[DATA EXTRACTS Boundary: Start]
(* ===== verification/Chunks.v ===== *)
(** * Chunk slices: committing, reading back, truncating

    What [commit_slice], [get_chunk_slices] and [do_truncate] of the backend do
    to the slice lists of a file's chunks, down to the position: [latest] (see
    Slice) is the slice a reader of the chunk is served from. *)

From S2P Require Import Prelude Common Types Bincode RangeMap Slice Keys KV Meta OpenFiles.
From S2P Require Import Backend FsModel Namespace Reach RefStore.

Definition hole_at (pos len : Z) : Slice := new_owned pos EMPTY_SLICE_ID len.

Section chunks.
Context `{L : Layout} `{KL : KVLaws} `{CL : MetaCodecLaws}.

Abbreviation wf_slices := (Forall (fun s => slice_wf s = true)).

(** The stored value of a chunk is the encoding of a list of slices; a chunk
    without a value holds the empty list. *)
Definition holds (db : db_t) (i : Ino) (c : Z) (l : list Slice) : Prop :=
  default [] (kv_get db (Key.chunk_slices i c)) = slices_encode l /\ wf_slices l.

Lemma slices_encode_cons s l : slices_encode (s :: l) = bc_ser s ++ slices_encode l.
Proof. apply bind_cons. Qed.

Lemma slices_encode_app l1 l2 : slices_encode (l1 ++ l2) = slices_encode l1 ++ slices_encode l2.
Proof. apply bind_app. Qed.

Lemma slice_ser_len s : slice_wf s = true -> length (bc_ser s) = 28%nat.
Proof. intros H. apply slice_ser_length in H. unfold zlen, SLICE_BYTES in H. lia. Qed.

Lemma slice_ser_inj s t :
  slice_wf s = true -> slice_wf t = true -> bc_ser s = bc_ser t -> s = t.
Proof.
  intros Hs Ht E. apply slice_roundtrip in Hs, Ht. rewrite E in Hs. congruence.
Qed.

Lemma any_chunk_eq_spec fuel l s :
  wf_slices l -> slice_wf s = true -> (length l <= fuel)%nat ->
  any_chunk_eq fuel (slices_encode l) (bc_ser s) = bool_decide (s ∈ l).
Proof.
  intros Hl Hs. revert fuel. induction Hl as [|t l Ht Hl IH]; intros fuel Hf.
  - destruct fuel; reflexivity.
  - destruct fuel as [|fuel]; [simpl in Hf; lia|]. cbn [any_chunk_eq].
    rewrite slices_encode_cons. pose proof (slice_ser_len t Ht) as Hlen.
    rewrite zlen_app. pose proof (zlen_nonneg (slices_encode l)).
    replace (zlen (bc_ser t)) with SLICE_BYTES by (symmetry; by apply slice_ser_length).
    rewrite (proj2 (Z.ltb_ge _ _)) by lia. change (Z.to_nat SLICE_BYTES) with 28%nat.
    rewrite take_app_length', drop_app_length' by done.
    rewrite IH by (simpl in Hf; lia).
    apply eq_true_iff_eq. rewrite orb_true_iff, !bool_decide_eq_true, elem_of_cons.
    split; (intros [E|E]; [left|by right]); [symmetry; by apply slice_ser_inj|by rewrite E].
Qed.

Lemma holds_decode db i c l :
  holds db i c l -> l <> [] -> get_chunk_slices db i c = Ok l.
Proof.
  intros [Hb Hl] Hne. unfold get_chunk_slices.
  destruct (kv_get db (Key.chunk_slices i c)) as [buf|]; simpl in *.
  - subst buf. rewrite slices_decode_encode_aux by done. simpl. by rewrite bool_decide_false.
  - destruct l as [|s l]; [done|]. rewrite slices_encode_cons in Hb.
    pose proof (slice_ser_len s). apply Forall_cons in Hl as [Hs _].
    apply (f_equal length) in Hb. rewrite length_app, slice_ser_len in Hb by done. simpl in Hb. lia.
Qed.

(** *** Staging one slice *)

Definition add_slice (s : Slice) (l : list Slice) : list Slice :=
  if decide (s ∈ l) then l else l ++ [s].

Lemma stage_chunk_slice_spec db i c s l :
  holds db i c l -> slice_wf s = true ->
  exists db', stage_chunk_slice db i c s =
      Ok (negb (bool_decide (s ∈ l)), Z.of_nat (length (add_slice s l)), db') /\
    holds db' i c (add_slice s l) /\
    (forall k, k <> Key.chunk_slices i c -> kv_get db' k = kv_get db k).
Proof.
  intros [Hb Hl] Hs. unfold stage_chunk_slice. rewrite Hb.
  pose proof (slices_encode_length l Hl) as Hlen.
  rewrite Hlen, Z.mul_comm, Z.mod_mul by done. simpl negb. cbv iota.
  rewrite any_chunk_eq_spec; [|done|done|unfold zlen, SLICE_BYTES in Hlen; lia].
  unfold add_slice. case_decide as Hin.
  - rewrite bool_decide_true by done. simpl negb. cbv iota. exists db. split_and!; [|by split|done].
    by rewrite Z.div_mul.
  - rewrite bool_decide_false by done. simpl negb. cbv iota. eexists.
    assert (Henc : slices_encode l ++ bc_ser s = slices_encode (l ++ [s])).
    { rewrite slices_encode_app, slices_encode_cons. by rewrite app_nil_r. }
    assert (Hl' : wf_slices (l ++ [s])) by (apply Forall_app; split; [done|by constructor]).
    split_and!; [|split|].
    + rewrite Henc, (slices_encode_length _ Hl'), Z.mul_comm, Z.div_mul by done. done.
    + rewrite kv_get_put_eq. simpl. done.
    + done.
    + intros k Hk. by apply kv_get_put_ne.
Qed.

(** Staging leaves other chunks, and the namespace, alone. *)
Lemma holds_frame db db' i c k l :
  0 <= i -> 0 <= c -> 0 <= k -> c <> k ->
  (forall key, key <> Key.chunk_slices i c -> kv_get db' key = kv_get db key) ->
  holds db i k l <-> holds db' i k l.
Proof.
  intros Hi Hc Hk Hne Hf. unfold holds. rewrite Hf; [done|].
  intros E. apply chunk_key_inj in E as [_ E]; congruence || lia.
Qed.

Lemma txn_put_attr_holds db i j a c l : holds (txn_put_attr db j a) i c l <-> holds db i c l.
Proof. unfold holds, txn_put_attr. rewrite kv_get_put_ne; [done|]. key_ne. Qed.

(** *** Committing a slice *)

Definition slice_end (c : Z) (s : Slice) : Z := c * CHUNK_SIZE + get_chunk_pos s + get_size s.

Lemma slice_wf_range s : slice_wf s = true -> 0 <= get_chunk_pos s < 2 ^ 32 /\ 0 <= get_size s < 2 ^ 32.
Proof.
  destruct s; simpl; unfold is_u32, is_u64; intros H; to_prop; [lia|].
  pose proof (u32_wrap_range (chunk_pos + off)). lia.
Qed.

(** C27: committing a slice to a regular file appends it to its chunk (once: a
    retry of the same slice changes nothing), grows the file to the end of the
    slice when it lies beyond the old end and never shrinks it, and leaves every
    other chunk alone; the result reports the growth and the slice count. *)
Theorem commit_slice_appends now1 now2 db i c s l a :
  0 <= i -> 0 <= c -> slice_end c s < 2 ^ 64 -> slice_wf s = true ->
  holds db i c l -> fs_attr (view db) i = Some a -> kind a = RegularFile ->
  0 <= attr_length a ->
  exists r db', commit_slice good_env now1 now2 db i c s = (Ok r, db') /\
    holds db' i c (add_slice s l) /\
    inserted r = negb (bool_decide (s ∈ l)) /\
    slice_count r = Z.of_nat (length (add_slice s l)) /\
    grew_by r = Z.max 0 (slice_end c s - attr_length a) /\
    (exists a', fs_attr (view db') i = Some a' /\ attr_length a' = Z.max (attr_length a) (slice_end c s)) /\
    (forall k l', 0 <= k -> k <> c -> holds db i k l' -> holds db' i k l').
Proof.
  intros Hi Hc Hend Hs Hl Ha Hk Hlen.
  destruct (stage_chunk_slice_spec db i c s l Hl Hs) as (db1 & Hst & Hl1 & Hf).
  pose proof (slice_wf_range s Hs) as [Hp Hz]. pose proof chunk_size_pos as HC.
  unfold commit_slice, stage_slice_commit.
  rewrite (proj2 (view_attr db i a) Ha). cbn [mbind outcome_bind].
  replace (is_file a) with true by (symmetry; by apply bool_decide_eq_true).
  cbn [ensure mbind outcome_bind]. rewrite Hst. cbn [mbind outcome_bind].
  assert (Hnl : u64_wrap (u64_wrap (c * CHUNK_SIZE) + get_chunk_pos s + get_size s) = slice_end c s).
  { unfold slice_end, u64_wrap in *. rewrite (Z.mod_small (c * CHUNK_SIZE)) by nia.
    apply Z.mod_small. nia. }
  rewrite Hnl. set (grow := saturating_sub (slice_end c s) (attr_length a)).
  assert (Hg : grow = Z.max 0 (slice_end c s - attr_length a)) by reflexivity.
  set (ins := negb (bool_decide (s ∈ l))).
  set (a' := if negb (grow =? 0) then set_length (slice_end c s) a else a).
  assert (Hla : attr_length a' = Z.max (attr_length a) (slice_end c s)).
  { unfold a'. destruct (grow =? 0) eqn:E; to_prop; simpl; lia. }
  cbn [commit_txn commit_ok good_env].
  eexists _, _. split; [reflexivity|]. cbn [inserted slice_count grew_by].
  pose proof (stage_chunk_view _ _ _ _ _ _ _ Hst) as [Hv _].
  split_and!; try done.
  - destruct (ins || _); [by apply txn_put_attr_holds|done].
  - destruct (ins || negb (grow =? 0)) eqn:E.
    + eexists. split.
      * destruct (view_txn_put_attr db1 i (update_modification_time now1 now2 a') Hi) as [Hv2 _].
        rewrite Hv2 by done. fs_simpl. by rewrite decide_True.
      * done.
    + exists a. split; [by rewrite Hv|]. apply orb_false_iff in E as [_ E]. to_prop. lia.
  - intros k l' Hk' Hne Hh. apply (holds_frame db db1 i c k l' Hi Hc Hk' (not_eq_sym Hne) Hf) in Hh.
    destruct (ins || _); [by apply txn_put_attr_holds|done].
Qed.

(** What a successful commit leaves in the chunk. *)
Lemma commit_holds env now1 now2 db i c s l r db' :
  slice_wf s = true -> holds db i c l ->
  commit_slice env now1 now2 db i c s = (Ok r, db') -> holds db' i c (add_slice s l).
Proof.
  intros Hs Hl H. unfold commit_slice, commit_txn in H.
  destruct (stage_slice_commit now1 now2 db i c s) as [[r1 txn]| |] eqn:Hst; [|done..].
  destruct (commit_ok env); [|done]. injection H as <- <-.
  unfold stage_slice_commit in Hst. apply bind_Ok in Hst as (a & _ & Hst).
  apply bind_Ok in Hst as (u & _ & Hst).
  destruct (stage_chunk_slice_spec db i c s l Hl Hs) as (db1 & Hst1 & Hl1 & _).
  rewrite Hst1 in Hst. cbn [mbind outcome_bind] in Hst. cbv zeta in Hst. inv_ok.
  destruct (_ || _); [by apply txn_put_attr_holds|done].
Qed.

(** A slice that was committed is read back: the chunk then decodes to the
    committed list, and the slice is the latest one over each of its positions. *)
Theorem commit_then_read now1 now2 db i c s l a r db' :
  0 <= i -> 0 <= c -> slice_wf s = true -> holds db i c l -> s ∉ l ->
  fs_attr (view db) i = Some a -> kind a = RegularFile ->
  commit_slice good_env now1 now2 db i c s = (Ok r, db') ->
  get_chunk_slices db' i c = Ok (l ++ [s]) /\
  (forall x, latest (l ++ [s]) x = if covers x s then Some s else latest l x).
Proof.
  intros Hi Hc Hs Hl Hnin Ha Hk H. apply (commit_holds _ _ _ _ _ _ _ l) in H; [|done..].
  unfold add_slice in H. rewrite decide_False in H by done. split.
  - apply holds_decode; [done|by destruct l].
  - intros x. rewrite latest_app. simpl. by destruct (covers x s).
Qed.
[DATA EXTRACTS Boundary: End]
(AIM OF THE TASK) Copy out only the lines of the records above from the one with "holds db i c l -> l" through the one with "intros E. apply", exactly as they stand, both included.

(THE COMPLETED TASK)
  holds db i c l -> l <> [] -> get_chunk_slices db i c = Ok l.
Proof.
  intros [Hb Hl] Hne. unfold get_chunk_slices.
  destruct (kv_get db (Key.chunk_slices i c)) as [buf|]; simpl in *.
  - subst buf. rewrite slices_decode_encode_aux by done. simpl. by rewrite bool_decide_false.
  - destruct l as [|s l]; [done|]. rewrite slices_encode_cons in Hb.
    pose proof (slice_ser_len s). apply Forall_cons in Hl as [Hs _].
    apply (f_equal length) in Hb. rewrite length_app, slice_ser_len in Hb by done. simpl in Hb. lia.
Qed.

(** *** Staging one slice *)

Definition add_slice (s : Slice) (l : list Slice) : list Slice :=
  if decide (s ∈ l) then l else l ++ [s].

Lemma stage_chunk_slice_spec db i c s l :
  holds db i c l -> slice_wf s = true ->
  exists db', stage_chunk_slice db i c s =
      Ok (negb (bool_decide (s ∈ l)), Z.of_nat (length (add_slice s l)), db') /\
    holds db' i c (add_slice s l) /\
    (forall k, k <> Key.chunk_slices i c -> kv_get db' k = kv_get db k).
Proof.
  intros [Hb Hl] Hs. unfold stage_chunk_slice. rewrite Hb.
  pose proof (slices_encode_length l Hl) as Hlen.
  rewrite Hlen, Z.mul_comm, Z.mod_mul by done. simpl negb. cbv iota.
  rewrite any_chunk_eq_spec; [|done|done|unfold zlen, SLICE_BYTES in Hlen; lia].
  unfold add_slice. case_decide as Hin.
  - rewrite bool_decide_true by done. simpl negb. cbv iota. exists db. split_and!; [|by split|done].
    by rewrite Z.div_mul.
  - rewrite bool_decide_false by done. simpl negb. cbv iota. eexists.
    assert (Henc : slices_encode l ++ bc_ser s = slices_encode (l ++ [s])).
    { rewrite slices_encode_app, slices_encode_cons. by rewrite app_nil_r. }
    assert (Hl' : wf_slices (l ++ [s])) by (apply Forall_app; split; [done|by constructor]).
    split_and!; [|split|].
    + rewrite Henc, (slices_encode_length _ Hl'), Z.mul_comm, Z.div_mul by done. done.
    + rewrite kv_get_put_eq. simpl. done.
    + done.
    + intros k Hk. by apply kv_get_put_ne.
Qed.

(** Staging leaves other chunks, and the namespace, alone. *)
Lemma holds_frame db db' i c k l :
  0 <= i -> 0 <= c -> 0 <= k -> c <> k ->
  (forall key, key <> Key.chunk_slices i c -> kv_get db' key = kv_get db key) ->
  holds db i k l <-> holds db' i k l.
Proof.
  intros Hi Hc Hk Hne Hf. unfold holds. rewrite Hf; [done|].
  intros E. apply chunk_key_inj in E as [_ E]; congruence || lia.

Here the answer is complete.